(** An encoded message is classified by what it is; decoding decides the rest. *)
Lemma classify_wire_value m :
  well_formed_message m →
  value_to_wire_message (wire_value m) =
    match m with
    | WRequest r => omap_outcome WRequest (expect (from_value (to_value r)))
    | WResponse r => omap_outcome WResponse (expect (from_value (to_value r)))
    | WNotification n => omap_outcome WNotification (expect (from_value (to_value n)))
    end.
Proof.
  destruct m as [[st id me pa]|[st id re er]|[st me pa]]; cbn [wire_value];
    intros Hw; unfold value_to_wire_message;
    unfold to_value, WireRequest_to_value, WireResponse_to_value,
      WireNotification_to_value; cbn [wreq_stream wreq_id wreq_method wreq_params
      wresp_stream wresp_id wresp_result wresp_error wnot_stream wnot_method wnot_params].
  - by map_get_simpl.
  - map_get_simpl. cbn in Hw.
    destruct re as [re|]; cbn [fmap option_fmap option_map opt_field app];
      map_get_simpl; [done|].
    destruct er as [er|]; [|by destruct Hw as [[]|[]]].
    cbn [fmap option_fmap option_map opt_field app]. by map_get_simpl.
  - by map_get_simpl.
Qed.

(** A derived [Deserialize] of a struct with a mandatory [method] field
    rejects a map without it. *)
Definition requires_method : Prop :=
  ∀ kvs, map_get (VMap kvs) "method" = None →
  ∃ e, from_value (T := WireNotification) (VMap kvs) = Err e.
(* ===== verification/AgentDtos.v ===== *)
(** The message structs the agent declares for itself:
    [nexal-agent/src/protocol/wire.rs] and [methods.rs], as shapes. *)
From S2P Require Import Prelude Wire Serde.

(* @src crates/nexal-agent/src/protocol/methods.rs ExecOutputStream *)
Definition ExecOutputStream : Ty := TEnum ["Stdout"; "Stderr"; "Pty"].

(* @src crates/nexal-agent/src/protocol/methods.rs WriteStatus *)
Definition WriteStatus : Ty := TEnum ["Accepted"; "UnknownProcess"; "StdinClosed"; "Starting"].

(* @src crates/nexal-agent/src/protocol/wire.rs InitializeParams *)
Definition InitializeParams : Ty := TStruct SnakeCase [req "client_name" TStr].

(* @src crates/nexal-agent/src/protocol/wire.rs InitializeResponse *)
Definition InitializeResponse : Ty := TStruct SnakeCase [opt_skip "default_shell" TStr; opt_skip "cwd" TStr].

(* @src crates/nexal-agent/src/protocol/wire.rs ExecParams *)
Definition ExecParams : Ty := TStruct SnakeCase
  [req "process_id" TStr;
   req "argv" (TVec TStr);
   req "cwd" TStr;
   req "env" TMap;
   req "tty" TBool;
   req "arg0" (TOpt TStr)].

(* @src crates/nexal-agent/src/protocol/wire.rs ExecResponse *)
Definition ExecResponse : Ty := TStruct SnakeCase [req "process_id" TStr].

(* @src crates/nexal-agent/src/protocol/wire.rs ReadParams *)
Definition ReadParams : Ty := TStruct SnakeCase
  [req "process_id" TStr;
   req "after_seq" (TOpt TU64);
   req "max_bytes" (TOpt TU64);
   req "wait_ms" (TOpt TU64)].

(* @src crates/nexal-agent/src/protocol/wire.rs ProcessOutputChunk *)
Definition ProcessOutputChunk : Ty := TStruct SnakeCase [req "seq" TU64; req "stream" ExecOutputStream; req "chunk" TBytes].

(* @src crates/nexal-agent/src/protocol/wire.rs ReadResponse *)
Definition ReadResponse : Ty := TStruct SnakeCase
  [req "chunks" (TVec ProcessOutputChunk);
   req "next_seq" TU64;
   req "exited" TBool;
   req "exit_code" (TOpt TI32);
   req "closed" TBool;
   req "failure" (TOpt TStr)].

(* @src crates/nexal-agent/src/protocol/wire.rs WriteParams *)
Definition WriteParams : Ty := TStruct SnakeCase [req "process_id" TStr; req "chunk" TBytes].

(* @src crates/nexal-agent/src/protocol/wire.rs WriteResponse *)
Definition WriteResponse : Ty := TStruct SnakeCase [req "status" WriteStatus].

(* @src crates/nexal-agent/src/protocol/wire.rs TerminateParams *)
Definition TerminateParams : Ty := TStruct SnakeCase [req "process_id" TStr].

(* @src crates/nexal-agent/src/protocol/wire.rs TerminateResponse *)
Definition TerminateResponse : Ty := TStruct SnakeCase [req "running" TBool].

(* @src crates/nexal-agent/src/protocol/wire.rs ExecOutputDeltaNotification *)
Definition ExecOutputDeltaNotification : Ty := TStruct SnakeCase
  [req "process_id" TStr;
   req "seq" TU64;
   req "stream" ExecOutputStream;
   req "chunk" TBytes].

(* @src crates/nexal-agent/src/protocol/wire.rs ExecExitedNotification *)
Definition ExecExitedNotification : Ty := TStruct SnakeCase [req "process_id" TStr; req "seq" TU64; req "exit_code" TI32].

(* @src crates/nexal-agent/src/protocol/wire.rs ExecClosedNotification *)
Definition ExecClosedNotification : Ty := TStruct SnakeCase [req "process_id" TStr; req "seq" TU64].

(* @src crates/nexal-agent/src/protocol/wire.rs ProxyRegisterParams *)
Definition ProxyRegisterParams : Ty := TStruct SnakeCase [req "socket_path" TStr; req "upstream_url" TStr; dflt "headers" TMap].

(* @src crates/nexal-agent/src/protocol/wire.rs ProxyRegisterResponse *)
Definition ProxyRegisterResponse : Ty := TStruct SnakeCase [req "ok" TBool].

(* @src crates/nexal-agent/src/protocol/wire.rs ProxyUnregisterParams *)
Definition ProxyUnregisterParams : Ty := TStruct SnakeCase [req "socket_path" TStr].

(* @src crates/nexal-agent/src/protocol/wire.rs ProxyUnregisterResponse *)
Definition ProxyUnregisterResponse : Ty := TStruct SnakeCase [req "ok" TBool].

(* @src crates/nexal-agent/src/protocol/wire.rs FsReadFileParams *)
Definition FsReadFileParams : Ty := TStruct CamelCase [req "path" TAbs].

(* @src crates/nexal-agent/src/protocol/wire.rs FsReadFileResponse *)
Definition FsReadFileResponse : Ty := TStruct CamelCase [req "data" TBytes].

(* @src crates/nexal-agent/src/protocol/wire.rs FsWriteFileParams *)
Definition FsWriteFileParams : Ty := TStruct CamelCase [req "path" TAbs; req "data" TBytes].

(* @src crates/nexal-agent/src/protocol/wire.rs FsWriteFileResponse *)
Definition FsWriteFileResponse : Ty := TStruct CamelCase [].

(* @src crates/nexal-agent/src/protocol/wire.rs FsCreateDirectoryParams *)
Definition FsCreateDirectoryParams : Ty := TStruct CamelCase [req "path" TAbs; req "recursive" (TOpt TBool)].

(* @src crates/nexal-agent/src/protocol/wire.rs FsCreateDirectoryResponse *)
Definition FsCreateDirectoryResponse : Ty := TStruct CamelCase [].

(* @src crates/nexal-agent/src/protocol/wire.rs FsGetMetadataParams *)
Definition FsGetMetadataParams : Ty := TStruct CamelCase [req "path" TAbs].

(* @src crates/nexal-agent/src/protocol/wire.rs FsGetMetadataResponse *)
Definition FsGetMetadataResponse : Ty := TStruct CamelCase
  [req "is_directory" TBool;
   req "is_file" TBool;
   req "created_at_ms" TI64;
   req "modified_at_ms" TI64].

(* @src crates/nexal-agent/src/protocol/wire.rs FsReadDirectoryParams *)
Definition FsReadDirectoryParams : Ty := TStruct CamelCase [req "path" TAbs].

(* @src crates/nexal-agent/src/protocol/wire.rs FsReadDirectoryEntry *)
Definition FsReadDirectoryEntry : Ty := TStruct CamelCase [req "file_name" TStr; req "is_directory" TBool; req "is_file" TBool].

(* @src crates/nexal-agent/src/protocol/wire.rs FsReadDirectoryResponse *)
Definition FsReadDirectoryResponse : Ty := TStruct CamelCase [req "entries" (TVec FsReadDirectoryEntry)].

(* @src crates/nexal-agent/src/protocol/wire.rs FsRemoveParams *)
Definition FsRemoveParams : Ty := TStruct CamelCase
  [req "path" TAbs;
   req "recursive" (TOpt TBool);
   req "force" (TOpt TBool)].

(* @src crates/nexal-agent/src/protocol/wire.rs FsRemoveResponse *)
Definition FsRemoveResponse : Ty := TStruct CamelCase [].

(* @src crates/nexal-agent/src/protocol/wire.rs FsCopyParams *)
Definition FsCopyParams : Ty := TStruct CamelCase
  [req "source_path" TAbs;
   req "destination_path" TAbs;
   skip_false "recursive"].

(* @src crates/nexal-agent/src/protocol/wire.rs FsCopyResponse *)
Definition FsCopyResponse : Ty := TStruct CamelCase [].

(* ===== verification/GatewayDtos.v ===== *)
(** The message structs the gateway crate declares for itself:
    [nexal-gateway/src/protocol.rs], as shapes. *)
From S2P Require Import Prelude Wire Serde.

(* @src crates/nexal-gateway/src/protocol.rs HelloParams *)
Definition HelloParams : Ty := TStruct SnakeCase
  [req "access_key" TStr;
   req "client_name" TStr;
   req "ts" TI64;
   req "nonce" TStr;
   req "signature" TStr].

(* @src crates/nexal-gateway/src/protocol.rs HelloResponse *)
Definition HelloResponse : Ty := TStruct SnakeCase [req "ok" TBool; req "gateway_version" TStr].

(* @src crates/nexal-gateway/src/protocol.rs SpawnAgentParams *)
Definition SpawnAgentParams : Ty := TStruct SnakeCase
  [req "name" TStr;
   dflt "image" (TOpt TStr);
   dflt "env" TMap;
   dflt "labels" TMap;
   dflt "extra_ports" (TVec TU16)].

(* @src crates/nexal-gateway/src/protocol.rs SpawnAgentResponse *)
Definition SpawnAgentResponse : Ty := TStruct SnakeCase [req "agent_id" TStr; req "container_name" TStr].

(* @src crates/nexal-gateway/src/protocol.rs AgentIdParams *)
Definition AgentIdParams : Ty := TStruct SnakeCase [req "agent_id" TStr].

(* @src crates/nexal-gateway/src/protocol.rs OkResponse *)
Definition OkResponse : Ty := TStruct SnakeCase [req "ok" TBool].

(* @src crates/nexal-gateway/src/protocol.rs AttachAgentParams *)
Definition AttachAgentParams : Ty := TStruct SnakeCase [req "container_name" TStr].

(* @src crates/nexal-gateway/src/protocol.rs AgentSummary *)
Definition AgentSummary : Ty := TStruct SnakeCase
  [req "agent_id" TStr;
   req "container_name" TStr;
   req "created_at_unix_ms" TU64].

(* @src crates/nexal-gateway/src/protocol.rs ListAgentsResponse *)
Definition ListAgentsResponse : Ty := TStruct SnakeCase [req "agents" (TVec AgentSummary)].

(* @src crates/nexal-gateway/src/protocol.rs AgentInvokeParams *)
Definition AgentInvokeParams : Ty := TStruct SnakeCase [req "agent_id" TStr; req "method" TStr; dflt "params" (TOpt TValue)].

(* @src crates/nexal-gateway/src/protocol.rs AgentNotifyParams *)
Definition AgentNotifyParams : Ty := TStruct SnakeCase [req "agent_id" TStr; req "method" TStr; dflt "params" (TOpt TValue)].

(* @src crates/nexal-gateway/src/protocol.rs RegisterProxyParams *)
Definition RegisterProxyParams : Ty := TStruct SnakeCase
  [req "agent_id" TStr;
   req "name" TStr;
   req "upstream_url" TStr;
   dflt "headers" TMap].

(* @src crates/nexal-gateway/src/protocol.rs RegisterProxyResponse *)
Definition RegisterProxyResponse : Ty := TStruct SnakeCase [req "token" TStr; req "socket_path" TStr].

(* @src crates/nexal-gateway/src/protocol.rs UnregisterProxyParams *)
Definition UnregisterProxyParams : Ty := TStruct SnakeCase [req "agent_id" TStr; req "name" TStr].

(* @src crates/nexal-gateway/src/protocol.rs RegisterStreamProxyParams *)
Definition RegisterStreamProxyParams : Ty := TStruct SnakeCase [req "agent_id" TStr; req "name" TStr; req "container_port" TU16].

(* @src crates/nexal-gateway/src/protocol.rs RegisterStreamProxyResponse *)
Definition RegisterStreamProxyResponse : Ty := TStruct SnakeCase [req "listen_addr" TStr].

(* @src crates/nexal-gateway/src/protocol.rs UnregisterStreamProxyParams *)
Definition UnregisterStreamProxyParams : Ty := TStruct SnakeCase [req "agent_id" TStr; req "name" TStr].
•••••
WORK INSTRUCTION: For this task, write out exactly the lines of the entries above, starting at the line with "Definition FsReadDirectoryParams : Ty" and ending at the line with "(* @src crates/nexal-agent/src/protocol/wire.rs FsRemoveResponse", both included, and no others.

ANSWER SECTION:
Definition FsReadDirectoryParams : Ty := TStruct CamelCase [req "path" TAbs].

(* @src crates/nexal-agent/src/protocol/wire.rs FsReadDirectoryEntry *)
Definition FsReadDirectoryEntry : Ty := TStruct CamelCase [req "file_name" TStr; req "is_directory" TBool; req "is_file" TBool].

(* @src crates/nexal-agent/src/protocol/wire.rs FsReadDirectoryResponse *)
Definition FsReadDirectoryResponse : Ty := TStruct CamelCase [req "entries" (TVec FsReadDirectoryEntry)].

(* @src crates/nexal-agent/src/protocol/wire.rs FsRemoveParams *)
Definition FsRemoveParams : Ty := TStruct CamelCase
  [req "path" TAbs;
   req "recursive" (TOpt TBool);
   req "force" (TOpt TBool)].

(* @src crates/nexal-agent/src/protocol/wire.rs FsRemoveResponse *)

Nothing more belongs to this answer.